▶ **YOUR OBJECTIVE**
In the entries that follow, how many lines hold "bool"? Nothing but the number is expected.

━━━━━ EXTRACTED RECORDS ━━━━━

(* ===== verification/PageStore.v ===== *)
(** * The page store (crates/snapstore-pagestore/src/ingest.rs)

    Content-addressed pages over packs, index and handle cache.  Methods
    run on the pair of the store and the file system; a method that holds
    the [active] mutex for its whole body is one atomic step.  [unix_now]
    is the clock, which only ends up in pack headers.  Pack ids stay below
    2^32 (a store would have to create four billion packs), so the [u32]
    increments do not wrap. *)

From S2P Require Import Prelude Types Fs Pack Index Names ReadCache.

Inductive StoreError :=
  | SIo (e : io_error)
  | SPack (e : PackError)
  | SIndex (e : IndexError).

Record StoreOptions := mk_opts {
  write_buf_size : Z; max_pack_bytes : Z; read_handle_cap : nat }.

Definition default_options : StoreOptions := mk_opts (4 * 1024 * 1024) PACK_MAX_BYTES 256.

Record IngestOutcome := mk_outcome { o_hash : PageHash; o_loc : PageLoc; newly_written : bool }.

Record ActiveState := mk_active {
  a_writer : PackWriter;
  a_pack_id : PackId;
  a_dirty : gset PackId;
  a_new_files : bool;
  a_next : PackId;
}.

Record PageStore := mk_store {
  ps_index : ShardedIndex;
  ps_active : ActiveState;
  ps_opts : StoreOptions;
  ps_cache : LruHandleMap;
}.

Abbreviation P A := (M (PageStore * fs) StoreError A).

━━━━━

▶ **RESPONSE AREA**
2